● **About this exercise**
Gather all lines in the entries that include the word "their".

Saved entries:

(* ===== verification/Metrics.v ===== *)
(** * Metrics: [internal/app/metrics.go], [internal/adapter/metrics]

    What is counted and timed, beside the program that does not read it: the
    recorder and its series, the ports, and the use cases and the edge with
    their recorder.  The Prometheus client is a class of two operations
    ([Registry]).  The time each thing took is a parameter.  What is recorded inside
    a unit of work is in [Measured]. *)

From S2P Require Import Encoding Json.
From S2P Require Import Prelude Errors GoTime GoStrings Money Identifier Ledger Wallet Transaction.
From S2P Require Import Identity Ports Store StoreInv Policy Submit Storable SubmitSpec SubmitProof SubmitExecute.
From S2P Require Import Reconcile Worker Consumer Postgres PostgresLaws UowLaws System Http HttpFacts Program.

#[local] Open Scope string_scope.
#[local] Open Scope list_scope.
#[local] Open Scope Z_scope.

(** ** Ports: [metrics.go] *)

Definition SourceHTTP : string := "http".
Definition SourceQueue : string := "queue".

Definition DiscardMalformed : string := "malformed".
Definition DiscardUnusable : string := "unusable".
Definition DiscardNoProvider : string := "no-provider".
Definition DiscardReusedID : string := "reused-message-id".

Section ports.
Context {R : Type}.   (* what is recorded *)

Record OperationMetrics := mkOperationMetrics {
  OperationSettled : string -> string -> string -> R -> R;
  OperationLatency : string -> Duration -> R -> R;
  WalletContention : R -> R
}.

Record QueueMetrics := mkQueueMetrics {
  MessageDeduplicated : R -> R;
  MessageDiscarded : string -> R -> R;
  MessageReleased : R -> R
}.

Record OutboxMetrics := mkOutboxMetrics {
  EventPublished : Duration -> R -> R;
  EventPublishFailed : R -> R
}.

Record ReconciliationMetrics := mkReconciliationMetrics { ReconciliationRun : bool -> R -> R }.

Record StorageMetrics := mkStorageMetrics { TransactionRetried : R -> R }.

(** [RequestObserver] of the edge. *)
Definition RequestObserver : Type := string -> string -> string -> Duration -> R -> R.

(** [NoMetrics] *)
Definition noOperationMetrics : OperationMetrics := mkOperationMetrics (fun _ _ _ r => r) (fun _ _ r => r) (fun r => r).
Definition noQueueMetrics : QueueMetrics := mkQueueMetrics (fun r => r) (fun _ r => r) (fun r => r).
Definition noOutboxMetrics : OutboxMetrics := mkOutboxMetrics (fun _ r => r) (fun r => r).
Definition noReconciliationMetrics : ReconciliationMetrics := mkReconciliationMetrics (fun _ r => r).

(** A recorder that is nil records nothing. *)
Definition operationMetricsOr (m : option OperationMetrics) : OperationMetrics := default noOperationMetrics m.
Definition queueMetricsOr (m : option QueueMetrics) : QueueMetrics := default noQueueMetrics m.
Definition outboxMetricsOr (m : option OutboxMetrics) : OutboxMetrics := default noOutboxMetrics m.
Definition reconciliationMetricsOr (m : option ReconciliationMetrics) : ReconciliationMetrics :=
  default noReconciliationMetrics m.
End ports.
Arguments OperationMetrics : clear implicits.
Arguments QueueMetrics : clear implicits.
Arguments OutboxMetrics : clear implicits.
Arguments ReconciliationMetrics : clear implicits.
Arguments StorageMetrics : clear implicits.
Arguments RequestObserver : clear implicits.

(** ** The recorder: [prometheus.go] *)

(** Counting and observing under the values of the labels of a series. *)
Class Registry (R : Type) := {
  Inc : string -> list string -> R -> R;
  Observe : string -> list string -> Duration -> R -> R
}.

Definition namespace : string := "wagering".

Variant series_kind := Counter | Histogram (buckets_us : list Z).   (* bounds in microseconds *)

(** The series [New] registers, with their labels. *)
Definition registered : list (string * list string * series_kind) := [
  ("operations_total", ["source"; "kind"; "status"], Counter);
  ("operation_duration_seconds", ["source"],
     Histogram [1000; 2500; 5000; 10000; 25000; 50000; 100000; 250000; 500000; 1000000; 2500000; 5000000]);
  ("wallet_contention_total", [], Counter);
  ("transaction_retries_total", [], Counter);
  ("queue_duplicates_total", [], Counter);
  ("queue_discarded_total", ["reason"], Counter);
  ("queue_released_total", [], Counter);
  ("outbox_publish_lag_seconds", [],
     Histogram [50000; 100000; 250000; 500000; 1000000; 2500000; 5000000; 10000000; 30000000; 60000000; 300000000]);
  ("outbox_publish_failures_total", [], Counter);
  ("reconciliations_total", ["result"], Counter);
  ("http_request_duration_seconds", ["route"; "method"; "status"],
     Histogram [1000; 5000; 10000; 25000; 50000; 100000; 250000; 500000; 1000000; 2500000; 5000000])].

Section recorder.
Context {R : Type} `{Registry R}.

Definition Recorder_OperationMetrics : OperationMetrics R := {|
  OperationSettled := fun source kind status => Inc "operations_total" [source; kind; status];
  OperationLatency := fun source took => Observe "operation_duration_seconds" [source] took;
  WalletContention := Inc "wallet_contention_total" []
|}.

Definition Recorder_StorageMetrics : StorageMetrics R :=
  {| TransactionRetried := Inc "transaction_retries_total" [] |}.

Definition Recorder_QueueMetrics : QueueMetrics R := {|
  MessageDeduplicated := Inc "queue_duplicates_total" [];
  MessageDiscarded := fun reason => Inc "queue_discarded_total" [reason];
  MessageReleased := Inc "queue_released_total" []
|}.

(** A lag below zero is a disagreement of clocks. *)
Definition Recorder_OutboxMetrics : OutboxMetrics R := {|
  EventPublished := fun lag => Observe "outbox_publish_lag_seconds" [] (if lag <? 0 then 0 else lag);
  EventPublishFailed := Inc "outbox_publish_failures_total" []
|}.

Definition Recorder_ReconciliationMetrics : ReconciliationMetrics R :=
  {| ReconciliationRun := fun drifted => Inc "reconciliations_total" [if drifted : bool then "drift" else "match"] |}.

Definition Recorder_RequestObserved : RequestObserver R := fun route method status took =>
  Observe "http_request_duration_seconds" [route; method; status] took.
End recorder.

(** ** The use cases and the edge with a recorder *)

Section metered.
Context {R W : Type}.

(** [Settled] of [submit.go]; the line it logs is left out. *)
Definition Settled (m : OperationMetrics R) (source : string) (took : Duration) (r : result SubmitResult) (rec : R) : R :=
  let rec := OperationLatency m source took rec in
  match r with
  | Err err => if is_sentinel err ErrVersionMismatch then WalletContention m rec else rec
  | Ok res => OperationSettled m source (t_kind (sr_Transaction res)) (t_status (sr_Transaction res)) rec
  end.

(** [SubmitTransaction.Execute] around [execute]. *)
Definition metered_Execute (m : OperationMetrics R) (took : Duration) (execute : M W SubmitResult)
    : M (R * W) SubmitResult := fun rw =>
  let '(r, w) := execute rw.2 in (r, (Settled m SourceHTTP took r rw.1, w)).

(** [ReconcileWallet.Execute] with its [report]. *)
Definition metered_Reconcile (m : ReconciliationMetrics R) (execute : M W Reconciliation) : M (R * W) Reconciliation :=
  fun rw =>
    let '(r, w) := execute rw.2 in
    (r, (match r with Ok res => ReconciliationRun m (Drifted res) rw.1 | Err _ => rw.1 end, w)).

(** [observe]: the route and the method come from the pattern, the status from
    what was written. *)
Definition observe (observer : option (RequestObserver R)) (took : Duration) (pattern : string)
    (next : Request -> W -> Response * W) : Request -> R * W -> Response * (R * W) := fun r rw =>
  let '(response, w) := next r rw.2 in
  match observer with
  | None => (response, (rw.1, w))
  | Some RequestObserved =>
    let '(method, path) := default ("", pattern) (Cut pattern " ") in
    (response, (RequestObserved path method (FormatInt (rs_status response)) took rw.1, w))
  end.

(** The mux with every handler observed. *)
Definition observed_Routes `{@TokenVerifier W} (Error : error -> string) (observer : option (RequestObserver R))
    (took : Duration) (h : Handlers) : list (string * (Request -> R * W -> Response * (R * W))) :=
  map (fun '(pattern, next) => (pattern, observe observer took pattern next)) (Routes Error h).
End metered.

(** ** Lemmas *)

(** What a recorder was asked for, in order. *)
Abbreviation Trace := (list (string * list string)) (only parsing).

#[local] Instance trace_registry : Registry Trace :=
  {| Inc := fun name labels tr => tr ++ [(name, labels)]; Observe := fun name labels _ tr => tr ++ [(name, labels)] |}.

Definition answer_statuses : list Z := [StatusOK; StatusCreated; StatusAccepted] ++ edge_statuses.

Definition route_patterns : list string := public_patterns ++ protected_patterns.

Definition pattern_labels (pattern : string) : string * string := default ("", pattern) (Cut pattern " ").

(** The values each label of each series may have. *)
Definition closed : list (string * list (list string)) := [
  ("operations_total", [[SourceHTTP; SourceQueue]; all_kinds; all_statuses]);
  ("operation_duration_seconds", [[SourceHTTP; SourceQueue]]);
  ("wallet_contention_total", []);
  ("transaction_retries_total", []);
  ("queue_duplicates_total", []);
  ("queue_discarded_total", [[DiscardMalformed; DiscardUnusable; DiscardNoProvider; DiscardReusedID]]);
  ("queue_released_total", []);
  ("outbox_publish_lag_seconds", []);
  ("outbox_publish_failures_total", []);
  ("reconciliations_total", [["match"; "drift"]]);
  ("http_request_duration_seconds",
     [map (fun p => (pattern_labels p).2) route_patterns; map (fun p => (pattern_labels p).1) route_patterns;
      map FormatInt answer_statuses])].

(** They are the series that are registered, with as many labels: recording
    under any of them does not panic. *)
Lemma closed_registered : map (fun s => (s.1, length s.2)) closed = map (fun s => (s.1.1, length s.1.2)) registered.
Proof. vm_compute. reflexivity. Qed.

Definition in_series (sample : string * list string) : Prop :=
  exists sets, (sample.1, sets) ∈ closed /\ Forall2 (fun v set => v ∈ set) sample.2 sets.

Lemma in_closed i name labels sets : closed !! i = Some (name, sets) ->
  Forall2 (fun v set => v ∈ set) labels sets -> in_series (name, labels).
Proof. intros Hi H. exists sets. split; [by eapply list_elem_of_lookup_2|done]. Qed.

(** What recording adds. *)
Definition adds (f : Trace -> Trace) : Prop := forall tr, exists new, f tr = tr ++ new /\ Forall in_series new.

Lemma adds_one sample : in_series sample -> adds (fun tr => tr ++ [sample]).
Proof. intros H tr. exists [sample]. by repeat constructor. Qed.

Lemma adds_then f g : adds f -> adds g -> adds (fun tr => g (f tr)).
Proof.
  intros Hf Hg tr. destruct (Hf tr) as (new & -> & Hn). destruct (Hg (tr ++ new)) as (new' & -> & Hn').
  exists (new ++ new'). rewrite app_assoc. split; [done|]. by apply Forall_app.
Qed.

(** An operation whose kind and status are declared. *)
Definition classified (res : SubmitResult) : Prop :=
  t_kind (sr_Transaction res) ∈ all_kinds /\ t_status (sr_Transaction res) ∈ all_statuses.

● **Answer space**
    their recorder.  The Prometheus client is a class of two operations
(** The series [New] registers, with their labels. *)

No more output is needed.